Il “no” a Draghi paga, Meloni passa subito all’incasso: clamoroso balzo in avanti di FdI, sondaggio Supermerdia
“Effetto Draghi” sui partiti? Sì e no. Nel senso: alcune forze politiche, tipo la Lega, si mantengono stabili nei sondaggi e non pagano il contraccolpo dell’adesione alla larga maggioranza che sostiene l’ex presidente della Bce. Altre, invece, tipo il Pd e i Cinquestelle, continuano a franare nelle indicazioni di voto. A testimonianza che, da un primissimo saggio dell’elettorato, il popolo tradizionalmente di sinistra non ha apprezzato l’accordo con Matteo Salvini e, men che meno, quello con Silvio Berlusconi. Discorso a parte va fatto per Fratelli d’Italia. Il rifiuto di Giorgia Meloni, che ha deciso di rimanere fuori dalla grande coalizione, ha una tara strategica importante. Inizia già a fruttare adesso, a caldo.
E, probabilmente, stare all’opposizione, per FdI, sarà ancora più redditizio nei prossimi mesi, quando il governo Draghi si vedrà obbligato a prendere decisioni difficili e forse impopolari. Agi e Youtrend hanno diffuso ieri la supermedia settimanale dei sondaggi dei principali istituti di ricerca. Un dato non omogeneo è quello del Carroccio. Secondo alcuni è in calo, secondo altri è stabile. Sempre al primo posto, comunque. La media si attesta al 23%. È chiaro che in un primo momento la svolta moderata rischia di deludere una parte dell’elettorato leghista, ma Salvini punta a monetizzare nel lungo periodo la propria presenza nell’esecutivo ed è per questo che ha chiesto (e ottenuto) alcune caselle strategiche per la Lega, come il Turismo. Il Pd è in caduta libera.
Va sotto la soglia del 20 percento, al 19,6. Nicola Zingaretti paga le incertezze di queste settimane. È passato dal dire «mai con la Lega» al ritrovarsi in maggioranza con Salvini e Berlusconi. Una situazione che chiaramente non piace all’elettorato di sinistra, ma che il Pd, un po’ per non disattendere il monito del Quirinale, un po’ per l’assuefazione al potere, ha finito per accettare. Peggio ancora sta il Movimento 5 Stelle. In crisi di leadership, con una scissione alle porte e con un bastian contrario del calibro di Alessandro Di Battista. Logico che i sondaggi piangano. Il dato peggiore è quello registrato da Tecnè, che dà i grillini al 13,1 per cento.

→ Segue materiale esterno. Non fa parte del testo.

Lemma mapped_dom m m' x : (forall a, is_Some (m' !! a) <-> is_Some (m !! a)) -> mapped m x -> mapped m' x.
Proof. intros Hd [H1 H2]. split; by apply Hd. Qed.

Lemma insert_dom m a v b : is_Some (m !! a) -> is_Some (<[a := v]> m !! b) <-> is_Some (m !! b).
Proof. intros Ha. rewrite lookup_insert_is_Some. destruct (decide (a = b)) as [->|]; tauto. Qed.

Lemma agree_move m pd1 x pd2 ms out v : agree m (pd1 ++ x :: pd2) ms out -> m !! mv_src x = Some v -> agree (<[mv_dst x := v]> m) (pd1 ++ pd2) ms out.
Proof.
  intros [H1 H2 H3 H4 H5 H6] Hv. pose proof (apart_sub _ _ H1 H2) as Hap. assert (Hx : x ∈ pd1 ++ x :: pd2) by set_solver.
  assert (Hm : is_Some (m !! mv_dst x)) by (rewrite Forall_forall in H3; by apply (H3 x)).
  assert (Hsub : forall y, y ∈ pd1 ++ pd2 -> y ∈ pd1 ++ x :: pd2) by set_solver.
  assert (Hdom : forall a, is_Some (<[mv_dst x := v]> m !! a) <-> is_Some (m !! a)) by (intros a; by apply insert_dom).
  split.
  - etrans; [|exact H1]. apply submseteq_app; [done|]. by apply submseteq_cons.
  - done.
  - rewrite Forall_forall in *. intros y Hy. eapply mapped_dom; [exact Hdom|]. auto.
  - intros a. by rewrite Hdom.
  - intros a Ha. destruct (decide (a = mv_dst x)) as [->|Hne]; [rewrite lookup_insert_eq, <- Hv; by apply H6|]. rewrite lookup_insert_ne by done. apply H5.
    unfold dsts in *. rewrite fmap_app in *. cbn. set_solver.
  - intros y Hy. rewrite lookup_insert_ne; [by apply H6, Hsub|]. apply (apart_ne _ x y Hap Hx). by apply Hsub.
Qed.

Lemma dsts_sub pd out a : pd ⊆+ out -> a ∉ dsts out -> a ∉ dsts pd.
Proof. intros Hs Ha Hp. apply Ha. eapply elem_of_submseteq; [exact Hp|by apply fmap_submseteq]. Qed.
Lemma srcs_sub pd out a : pd ⊆+ out -> a ∉ srcs out -> a ∉ srcs pd.
Proof. intros Hs Ha Hp. apply Ha. eapply elem_of_submseteq; [exact Hp|by apply fmap_submseteq]. Qed.

Lemma agree_store m pd ms out a v : agree m pd ms out -> a ∉ dsts out -> a ∉ srcs out -> is_Some (m !! a) -> agree (<[a := v]> m) pd (<[a := v]> ms) out.
Proof.
  intros [H1 H2 H3 H4 H5 H6] Hd Hs Ha. pose proof (dsts_sub _ _ _ H1 Hd) as Hd'. pose proof (srcs_sub _ _ _ H1 Hs) as Hs'. assert (Ha' : is_Some (ms !! a)) by by apply H4.
  split; try done.
  - eapply Forall_impl; [exact H3|]. intros x. apply mapped_dom. intros b. by apply insert_dom.
  - intros b. rewrite !insert_dom by done. apply H4.
  - intros b Hb. destruct (decide (a = b)) as [->|Hne]; [by rewrite !lookup_insert_eq|]. rewrite !lookup_insert_ne by done. auto.
  - intros x Hx. rewrite !lookup_insert_ne; [auto| |]; intros ->; [apply Hs'; by apply in_srcs|apply Hd'; by apply in_dsts].
Qed.

Lemma agree_request m pd ms out new : agree m pd ms out -> apart (out ++ new) -> Forall (mapped ms) new -> agree m (pd ++ new) (copy ms new) (out ++ new).
Proof.
  intros [H1 H2 H3 H4 H5 H6] Hap Hm. assert (Hnew : NoDup (dsts new)) by (destruct Hap as [Hn _]; unfold dsts in *; rewrite fmap_app in Hn; by apply NoDup_app in Hn as (_ & _ & Hn)).
  assert (Hsep : forall x, x ∈ pd -> mv_dst x ∉ dsts new).
  { intros x Hx (y & E & Hy)%list_elem_of_fmap. destruct Hap as [Hn _]. unfold dsts in Hn. rewrite fmap_app in Hn. apply NoDup_app in Hn as (_ & Hn & _).
    apply (Hn (mv_dst x)); [apply list_elem_of_fmap; exists x; split; [done|by eapply elem_of_submseteq]|]. rewrite E. by apply list_elem_of_fmap_2. }
  assert (Hsrc : forall x, x ∈ new -> mv_src x ∉ dsts pd).
  { intros x Hx (y & E & Hy)%list_elem_of_fmap. apply (apart_ne _ y x Hap); [|set_solver|done]. apply elem_of_app. left. by eapply elem_of_submseteq. }
  split.
  - by apply submseteq_skips_r.
  - done.
  - apply Forall_app. split; [done|]. eapply Forall_impl; [exact Hm|]. intros x. apply mapped_dom. intros a. by rewrite H4.
  - intros a. by rewrite copy_dom.
  - intros a Ha. unfold dsts in Ha. rewrite fmap_app, not_elem_of_app in Ha. destruct Ha. rewrite copy_other by done. by apply H5.
  - intros x [Hx|Hx]%elem_of_app.
    + rewrite copy_other by (by apply Hsep). by apply H6.
    + rewrite copy_dst by done. by apply H5, Hsrc.
Qed.

Lemma agree_wait m pd ms out r : agree m pd ms out -> Forall (fun x => mv_res x <> r) pd -> agree m pd ms (filter (fun x => mv_res x <> r) out).
Proof.
  intros [H1 H2 H3 H4 H5 H6] Hr. assert (Hs : pd ⊆+ filter (fun x => mv_res x <> r) out).
  { apply submseteq_Permutation in H1 as (l & ->). rewrite filter_app, filter_all; [|done]. apply submseteq_inserts_r. done. }
  split; try done. eapply apart_sub; [|exact H2]. apply sublist_submseteq, sublist_filter.
Qed.

Lemma run_step p m pd p' m' pd' ms out res : astep (p, m, pd) (p', m', pd') -> agree m pd ms out -> run p ms out = Some res -> exists ms' out', agree m' pd' ms' out' /\ run p' ms' out' = Some res.
Proof.
  intros Hs Ha Hr. pose proof Ha as [H1 H2 H3 H4 H5 H6]. inversion Hs; subst; clear Hs; cbn in Hr.
  - case_decide as Hd; [done|]. rewrite (H5 a) in Hr by (by eapply dsts_sub). exists ms, out. split; [done|]. by simplify_option_eq.
  - case_decide as Hd; [done|]. apply Decidable.not_or in Hd as [Hd Hd']. apply bind_Some in Hr as (u & Hu & Hr). eexists _, _. split; [by apply agree_store|exact Hr].
  - case_decide as Hd; [|done]. destruct Hd. eexists _, _. split; [by apply agree_request|exact Hr].
  - eexists _, _. split; [by apply agree_wait|exact Hr].
  - exists ms, out. split; [by apply agree_move|done].
Qed.

(** A move in progress can be made. *)
Lemma move_can p m pd x ms out : agree m pd ms out -> x ∈ pd -> exists s', astep (p, m, pd) s'.
Proof.
  intros [H1 H2 H3 H4 H5 H6] Hx. apply list_elem_of_split in Hx as (pd1 & pd2 & ->). apply Forall_app in H3 as [_ [[Hd [v Hs]] _]%Forall_cons]. eexists. apply (as_move _ _ _ _ _ v); done.
Qed.

Lemma run_can p m pd ms out res : agree m pd ms out -> run p ms out = Some res -> (exists s', astep (p, m, pd) s') \/ (p = Ret /\ pd = []).
Proof.
  intros Ha Hr. destruct (decide (pd = [])) as [->|Hp].
  2:{ destruct pd as [|x pd]; [done|]. left. eapply move_can; [exact Ha|left]. }
  pose proof Ha as [H1 H2 H3 H4 H5 H6]. assert (Hsame : forall a, ms !! a = m !! a) by (intros a; apply H5, not_elem_of_nil).
  destruct p as [| |a k|a v k|new k|r k]; cbn in Hr; [by right|done|left..].
  - case_decide; [done|]. apply bind_Some in Hr as (v & Hv & _). rewrite Hsame in Hv. eexists. by apply as_load.
  - case_decide; [done|]. apply bind_Some in Hr as (u & Hu & _). rewrite Hsame in Hu. eexists. by apply as_store.
  - case_decide as Hd; [|done]. destruct Hd as [_ Hm]. eexists. apply as_request. eapply Forall_impl; [exact Hm|]. intros x. apply mapped_dom. intros a. by rewrite Hsame.
  - eexists. by apply as_wait.
Qed.

(** Every execution ends. *)
Lemma astep_acc p : forall n m pd, length pd = n -> Acc (fun s' s => astep s s') (p, m, pd).
Proof.
  induction p as [| |a k IH|a v k IH|new k IH|r k IH]; induction n as [n IHn] using lt_wf_ind; intros m pd Hn; constructor; intros s' Hs; inversion Hs; subst; try (by eapply IH);
    (eapply IHn; [|reflexivity]; rewrite !length_app; cbn; lia).
Qed.

(** What every execution of a kernel on the engine does: it can always go on until it ends, in the memory [m'] with all transfers made, and it does end. *)
Definition ends_in (p : prog) (m m' : kmem) : Prop :=
  (forall s, rtc astep (p, m, []) s -> (exists s', astep s s') \/ s = (Ret, m', [])) /\ Acc (fun s' s => astep s s') (p, m, []).

(** A kernel that runs without faults and races when its transfers are complete at once runs as if they were: whatever the engine does, each state can go on or is the end of the
    run with all transfers made and the same memory, and there is no infinite execution. *)
Lemma run_deterministic p m m' out : run p m [] = Some (m', out) -> ends_in p m m'.
Proof.
  intros Hr. split; [|by eapply astep_acc].
  assert (H0 : agree m [] m []) by (split; try done; [split; [apply NoDup_nil_2|done]|intros x Hx; by apply elem_of_nil in Hx]). intros [[p1 m1] pd1] Hs.
  assert (Hsim : forall s0 s1, rtc astep s0 s1 -> forall ms out0, agree s0.1.2 s0.2 ms out0 -> run s0.1.1 ms out0 = Some (m', out) ->
    exists ms1 out1, agree s1.1.2 s1.2 ms1 out1 /\ run s1.1.1 ms1 out1 = Some (m', out)).
  { induction 1 as [s0|[[p0 m0] pd0] [[p2 m2] pd2] s3 Hst _ IH]; intros ms out0 Ha Hru; [by exists ms, out0|]. cbn in Ha, Hru.
    destruct (run_step _ _ _ _ _ _ _ _ _ Hst Ha Hru) as (ms2 & out2 & Ha2 & Hr2). by apply (IH ms2 out2). }
  destruct (Hsim _ _ Hs m [] H0 Hr) as (ms1 & out1 & Ha1 & Hr1). cbn in Ha1, Hr1. destruct (run_can _ _ _ _ _ _ Ha1 Hr1) as [Hc|[-> ->]]; [by left|right].
  cbn in Hr1. injection Hr1 as -> ->. f_equal. f_equal. apply map_eq. intros a. symmetry. apply (ag_same _ _ _ _ Ha1). apply not_elem_of_nil.
Qed.

(** ** An engine that repeats or loses requests *)

(** The engine of PimDma.v can transfer a request twice and lose another ([dma_request_overtaken]), whose resource then stays busy for ever.  Here a move can also be made without being
    done with; a request that is lost is one whose moves are never made or never done with, so that DMA_WAIT does not return. *)
Inductive lstep : prog * kmem * list move -> prog * kmem * list move -> Prop :=
  | ls_step s s' : astep s s' -> lstep s s'
  | ls_again p m pd x v : x ∈ pd -> m !! mv_src x = Some v -> is_Some (m !! mv_dst x) -> lstep (p, m, pd) (p, <[mv_dst x := v]> m, pd).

Già da qualche settimana Fdi ha messo la freccia. È il terzo partito e si conferma in crescita (+0,4) al 16,5 per cento. È facile prevedere che il movimento di Meloni salirà ancora, intercettando anche quei voti in libera uscita dagli altri partiti del centrodestra. Buona la performance di Forza Italia. Che sale all’8,1, con uno 0,2 in più rispetto alla scorsa settimana. Al centro resta sostanzialmente stabile Azione di Carlo Calenda, mentre perde qualcosina Italia viva di Matteo Renzi, che “vivacchia” intorno al 3 per cento. Parlando in termini di coalizioni, la sommatoria dei partiti che sostengono il governo Draghi arriva quasi all’80 per cento. Mentre il cosiddetto “intergruppo” tra Pd, Cinquestelle e Leu, capitanato da Giuseppe Conte, raggiungerebbe il 37,9 per cento, distanziato di ben undici punti dal centrodestra unito, che è vicino alla maggioranza assoluta (48,7).
C’è poi il tema del fantomatico partito di Conte. L’ex premier non ha ancora deciso cosa fare da grande. Nel dubbio, però, Euromedia research ha testato il potenziale di una lista guidata dall’Avvocato. Ebbene, secondo Alessandra Ghisleri, essa raggiungerebbe il 12,4 per cento. E tutto a danno di 5s e Pd. I grillini scenderebbero al 10,7, i dem al 12,4. Ecco spiegato il motivo per cui Zingaretti vuole evitare in ogni modo che Conte si metta in proprio. Di qui la genesi dell’intergruppo. Un modo per porre le basi di una ipotetica nuova coalizione giallorossa che avrebbe come leader proprio l’ex premier. Se invece Conte decidesse di accettare la guida dei pentastellati, questi crescerebbero fino al 20 per cento, mentre il Pd perderebbe comunque terreno, posizionandosi intorno un triste 15 per cento.